Only sql.raw(...) whose argument is a template literal with an interpolation is flagged. A plain string constant (including a template literal with no ${}) is left alone, and the tagged sql template escapes its interpolations safely, so it is never flagged.

Limitations

The plugin matches structure, not types, so it keys off method names. If you have an unrelated object with a .where() method (or a .leftJoin / sql.raw call), it will also be flagged. eslint-plugin-drizzle avoids this with a drizzleObjectName option, but Biome's GritQL plugins cannot yet take configuration — so the match is intentionally broad. Scope the plugin with Biome's includes/overrides to the files that use Drizzle if false positives are a problem. (Biome's built-in drizzle domain rules are type-aware and don't have this caveat.)

Usage

Install the plugin as a dev dependency:

npm install -D biome-drizzle-best-practices-plugin

Reference it from your Biome configuration:

{
  "plugins": ["biome-drizzle-best-practices-plugin/drizzle.grit"],
  "linter": {
    "rules": { "recommended": true }
  }
}

Then run the linter:

npx @biomejs/biome lint <files>

Requires Biome 2.0+ (GritQL plugins landed in v2.0). Developed and tested against Biome 2.5.

Using it directly from this repo instead? Set "plugins": ["./drizzle.grit"] and point the path at the checked-out file.

Try it

npm install
npx @biomejs/biome lint example.ts

Tests

Snapshot tests live in tests/. Each case is a pair: tests/fixtures/<name>.ts (the source to lint) and <name>.expected.json (the diagnostics it should produce, as an order-independent array of { "line": <number>, "rule": "<slug>" }). The runner (scripts/run-tests.mjs) runs biome lint --reporter=json on each fixture with only the plugin enabled and compares the extracted diagnostics against the expectation.

npm test

Covered cases include each rule's flagged form and its safe counterpart: all four join methods without a condition vs. the two-argument form, empty vs. populated .where(), and sql.raw with interpolation vs. constant strings vs. the safe tagged sql template.

How it works

The plugin is one Biome GritQL file, drizzle.grit. The empty-where call is matched with a code-snippet pattern (`$obj.where()`). The join rule matches a JsCallExpression whose member name is one of the four join methods and whose argument list has exactly one element ($args <: [$table]). The sql.raw rule matches when the argument is a JsTemplateExpression containing a JsTemplateElement (an interpolation), so constant strings are left alone.

Releasing

Versions and the changelog are managed with Changesets.
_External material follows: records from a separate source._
Lemma validateCandle_never_high_below_low (j i : nat) (candle : CandleData) :
  validateCandle j candle
  <> inl (ValidationError
            ("High price cannot be less than low price at index " +:+ pretty i)).
Proof.
  unfold validateCandle.
  destruct (negb _ || _); [intros H; cbn in H; discriminate H|].
  destruct (leb (d_open candle) 0); [intros H; cbn in H; discriminate H|].
  destruct (leb (d_high candle) 0); [intros H; cbn in H; discriminate H|].
  destruct (leb (d_low candle) 0); [intros H; cbn in H; discriminate H|].
  destruct (leb (d_close candle) 0); [intros H; cbn in H; discriminate H|].
  destruct (ltb (d_high candle) _) eqn:E6; [intros H; cbn in H; discriminate H|].
  destruct (gtb (d_low candle) _) eqn:E7; [intros H; cbn in H; discriminate H|].
  cbn [orb].
  destruct (ltb (d_high candle) (d_low candle)) eqn:E8.
  - exfalso. apply ltb_ge in E6. apply gtb_le in E7. apply ltb_lt in E8.
    pose proof (Q.le_min_l (d_open candle) (d_close candle)).
    pose proof (Q.le_max_l (d_open candle) (d_close candle)). lra.
  - destruct (ltb (d_volume candle) 0); [intros H; cbn in H; discriminate H|].
    destruct (ltb (d_oi candle) 0); [intros H; cbn in H; discriminate H|].
    discriminate.
Qed.

(** X24: the check "high below low" can never fire: whatever batch of
    (finite) numbers is submitted, validation never answers "High price
    cannot be less than low price", because a bar that passes the OHLC check
    before it already has its high at or above its low. *)
Theorem high_below_low_error_unreachable (candles : list CandleData) (i : nat) :
  validateCandles candles
  <> inl (ValidationError
            ("High price cannot be less than low price at index " +:+ pretty i)).
Proof.
  unfold validateCandles.
  destruct (_ =? 0)%Z; [intros H; cbn in H; discriminate H|].
  destruct (50000 <? _)%Z; [intros H; cbn in H; discriminate H|].
  generalize 0%nat. induction candles as [|c rest IH]; intros j; cbn [validateCandlesFrom].
  - discriminate.
  - destruct (validateCandle j c) as [e|[]] eqn:E; [|apply IH].
    rewrite <- E. apply validateCandle_never_high_below_low.
Qed.

End ValidationFacts.

(** ** The batched open-interest analysis *)

Module BatchFacts.
Import JS JSFacts StrategyService HistoricalDataService Classifier.

Lemma insertSorted_perm {A} (key : A -> Z) (x : A) (l : list A) :
  insertSorted key x l ≡ₚ x :: l.
Proof.
  induction l as [|y l IH]; cbn [insertSorted]; [reflexivity|].
  destruct (key x <=? key y)%Z; [reflexivity|].
  rewrite IH. apply Permutation_swap.
Qed.

Lemma sortBy_perm {A} (key : A -> Z) (l : list A) : sortBy key l ≡ₚ l.
Proof.
  induction l as [|x l IH]; [reflexivity|].
  unfold sortBy in *. cbn [foldr]. rewrite insertSorted_perm, IH. reflexivity.
Qed.

Lemma insertSorted_sorted {A} (key : A -> Z) (x : A) (l : list A) :
  Sorted (fun a b => (key a <= key b)%Z) l ->
  Sorted (fun a b => (key a <= key b)%Z) (insertSorted key x l).
Proof.
  induction 1 as [|y l Hs IH Hhd]; cbn [insertSorted].
  - repeat constructor.
  - destruct (key x <=? key y)%Z eqn:E.
    + apply Z.leb_le in E. repeat constructor; assumption.
    + apply Z.leb_gt in E. constructor; [exact IH|].
      destruct l as [|z l]; cbn [insertSorted].
      * constructor. lia.
      * inversion Hhd; subst. destruct (key x <=? key z)%Z; constructor; lia.
Qed.

Lemma sortBy_sorted {A} (key : A -> Z) (l : list A) :
  Sorted (fun a b => (key a <= key b)%Z) (sortBy key l).
Proof.
  induction l as [|x l IH]; [constructor|].
  unfold sortBy in *. cbn [foldr]. apply insertSorted_sorted. exact IH.
Qed.

Lemma findIndex_unique (l : list Candle) :
  NoDup (map c_id l) ->
  forall k c,
    l !! k = Some c ->
    findIndex (fun x => (c_id x =? c_id c)%nat) l = Some k.
Proof.
  induction l as [|x l IH]; intros Hnd k c Hk; [discriminate|].
  cbn [map] in Hnd. apply NoDup_cons in Hnd as [Hx Hnd].
  cbn [findIndex]. destruct k as [|k]; cbn in Hk.
  - injection Hk as ->. rewrite Nat.eqb_refl. reflexivity.
  - destruct (c_id x =? c_id c)%nat eqn:E.
    + exfalso. apply Nat.eqb_eq in E. apply Hx. rewrite E.
      apply list_elem_of_fmap. exists c. split; [reflexivity|].
      eapply list_elem_of_lookup_2. exact Hk.
    + rewrite (IH Hnd k c Hk). reflexivity.
Qed.

Lemma pairUpdates_lookup (sorted : list Candle) (i : nat) (previous current : Candle) :
  sorted !! i = Some previous ->
  sorted !! S i = Some current ->
  pairUpdates sorted !! i
  = Some (mkOIUpdate (c_id current)
            (interpretation (calculateOIInterpretation previous current))).
Proof.
  intros Hp Hc. unfold pairUpdates.
  rewrite lookup_zip_with, Hp. cbn. rewrite lookup_drop. cbn [Nat.add].
  rewrite Hc. reflexivity.
Qed.

Lemma pairUpdates_length (sorted : list Candle) :
  length (pairUpdates sorted) = (length sorted - 1)%nat.
Proof. unfold pairUpdates. rewrite length_zip_with, length_drop. lia. Qed.

(** The inner loop over bars that sit at consecutive places of the series. *)
Lemma batchUpdates_run (sorted : list Candle) :
  NoDup (map c_id sorted) ->
  forall (batch : list Candle) (i : nat),
    (forall j c, batch !! j = Some c -> sorted !! (S i + j)%nat = Some c) ->
    batchUpdates sorted batch
    = inr (take (length batch) (drop i (pairUpdates sorted))).
Proof.
  intros Hnd. induction batch as [|c rest IH]; intros i Hb; [reflexivity|].
  cbn [batchUpdates length].
  assert (Hc : sorted !! S i = Some c).
  { specialize (Hb 0%nat c eq_refl). rewrite Nat.add_0_r in Hb. exact Hb. }
  rewrite (findIndex_unique sorted Hnd (S i) c Hc).
  destruct (lookup_lt_is_Some_2 sorted i) as [previous Hp].
  { apply lookup_lt_Some in Hc. lia. }
  rewrite Hp. rewrite (IH (S i)).
  - rewrite (drop_S _ _ _ (pairUpdates_lookup sorted i previous c Hp Hc)).
    reflexivity.
  - intros j c' Hj. specialize (Hb (S j) c' Hj).
    replace (S (S i) + j)%nat with (S i + S j)%nat by lia. exact Hb.
Qed.

Lemma slice_length {A} (xs : list A) (start stop : nat) :
  length (slice xs start stop) = Nat.min (stop - start) (length xs - start).
Proof. unfold slice. rewrite length_take, length_drop. reflexivity. Qed.

(** When every write succeeds, all the batches are written. *)
Lemma writeAll_ok (query : list (list OIUpdate) -> list OIUpdate -> Error + unit)
    (todo : list (list OIUpdate)) :
  forall done,
    (forall k batch, todo !! k = Some batch -> query (done ++ take k todo) batch = inr tt) ->
    writeAll query done todo = inr (done ++ todo).
Proof.
  induction todo as [|b rest IH]; intros done H; cbn [writeAll].
  - rewrite app_nil_r. reflexivity.
  - pose proof (H 0%nat b eq_refl) as H0. cbn [take] in H0. rewrite app_nil_r in H0.
    rewrite H0, IH.
    + rewrite <- app_assoc. reflexivity.
    + intros k batch Hk. rewrite <- app_assoc. cbn [app]. apply (H (S k) batch Hk).
Qed.

(** The outer loop from place [S i] on: with a positive batch size and
    enough fuel it ends. The remaining updates are cut, in order, into
    non-empty batches of [batchSize] (the last one may be shorter), which
    are written one after the other until a write fails. *)
Lemma batchLoop_run (query : list (list OIUpdate) -> list OIUpdate -> Error + unit)
    (sorted : list Candle) (batchSize : nat) :
  NoDup (map c_id sorted) ->
  (0 < batchSize)%nat ->
  forall (fuel i : nat),
    (length sorted - S i < fuel)%nat ->
    exists chunks,
      concat chunks = drop i (pairUpdates sorted)
      /\ (forall k chunk,
            chunks !! k = Some chunk ->
            chunk = take batchSize (drop (i + k * batchSize) (pairUpdates sorted))
            /\ chunk <> [])
      /\ forall (calls : list (list OIUpdate)) (count : nat),
           batchLoop query fuel sorted batchSize (S i) calls count
           = Some (match writeAll query calls chunks with
                   | inl e => inl e
                   | inr written =>
                       inr (written,
                            (count + length (drop i (pairUpdates sorted)))%nat)
                   end).
Proof.
  intros Hnd Hb. induction fuel as [|fuel IH]; intros i Hfuel; [lia|].
  destruct (S i <? length sorted)%nat eqn:Eb.
  - pose proof Eb as E. apply Nat.ltb_lt in E.
    set (u := take batchSize (drop i (pairUpdates sorted))).
    assert (Hbatch : batchUpdates sorted (slice sorted (S i) (S i + batchSize)) = inr u).
    { rewrite (batchUpdates_run sorted Hnd _ i).
      2:{ intros j c Hj. apply SMAFacts.slice_lookup in Hj as [Hj _]. exact Hj. }
      rewrite slice_length. subst u.
      replace (S i + batchSize - S i)%nat with batchSize by lia.
      destruct (Nat.le_ge_cases batchSize (length sorted - S i)) as [Hle | Hge].
      - rewrite Nat.min_l by exact Hle. reflexivity.
      - rewrite Nat.min_r by exact Hge.
        rewrite !take_ge; [reflexivity | |];
          rewrite length_drop, pairUpdates_length; lia. }
    assert (Hlen : (0 < length u <= batchSize)%nat).
    { subst u. rewrite length_take, length_drop, pairUpdates_length. lia. }
    destruct (IH (i + batchSize)%nat) as (chunks & Hcat & Hchunks & Hrun); [lia|].
    exists (u :: chunks). split; [|split].
    + cbn [concat]. rewrite Hcat. subst u.
      rewrite <- (drop_drop (pairUpdates sorted) batchSize i). apply take_drop.
    + intros k chunk Hk. destruct k as [|k]; cbn in Hk.
      * injection Hk as <-. rewrite Nat.add_0_r. split; [reflexivity|].
        intros Hnil. rewrite Hnil in Hlen. cbn in Hlen. lia.
      * destruct (Hchunks k chunk Hk) as [Hc Hne]. split; [|exact Hne].
        rewrite Hc. do 2 f_equal. cbn [Nat.mul]. lia.
    + intros calls count. cbn [batchLoop]. rewrite Eb. cbn [negb].
      rewrite Hbatch.
      assert (Hpos : (0 <? length u)%nat = true) by (apply Nat.ltb_lt; lia).
      rewrite Hpos. unfold updateOIInterpretations.
      assert (Hnz : (length u =? 0)%nat = false) by (apply Nat.eqb_neq; lia).
      rewrite Hnz. cbn [writeAll].
      destruct (query calls u) as [e|[]]; [reflexivity|].
      replace (S i + batchSize)%nat with (S (i + batchSize)) by lia.
      rewrite Hrun.
      destruct (writeAll query (calls ++ [u]) chunks) as [e|written]; [reflexivity|].
      do 3 f_equal. subst u. rewrite length_take, !length_drop. lia.
  - pose proof Eb as E. apply Nat.ltb_ge in E. exists [].
    assert (Hd : drop i (pairUpdates sorted) = []).
    { apply drop_ge. rewrite pairUpdates_length. lia. }
    split; [rewrite Hd; reflexivity|]. split; [intros k chunk Hk; discriminate Hk|].
    intros calls count. cbn [batchLoop]; rewrite Eb; cbn [negb writeAll];
      rewrite Hd; cbn [length]; rewrite Nat.add_0_r; reflexivity.
Qed.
  1. Add a changeset describing a change: npx changeset.
  2. Commit the changeset to your branch.
  3. On merge to main, the Release workflow opens a "Version Packages" pull request that bumps the version and updates CHANGELOG.md.
  4. Merge that PR and the workflow publishes the new version to npm.

The workflow needs an NPM_TOKEN secret in the repo. CI runs the test suite on every push and pull request (.github/workflows/ci.yml).


Inspired by biome-plugin-drizzle and eslint-plugin-drizzle from the Drizzle Team.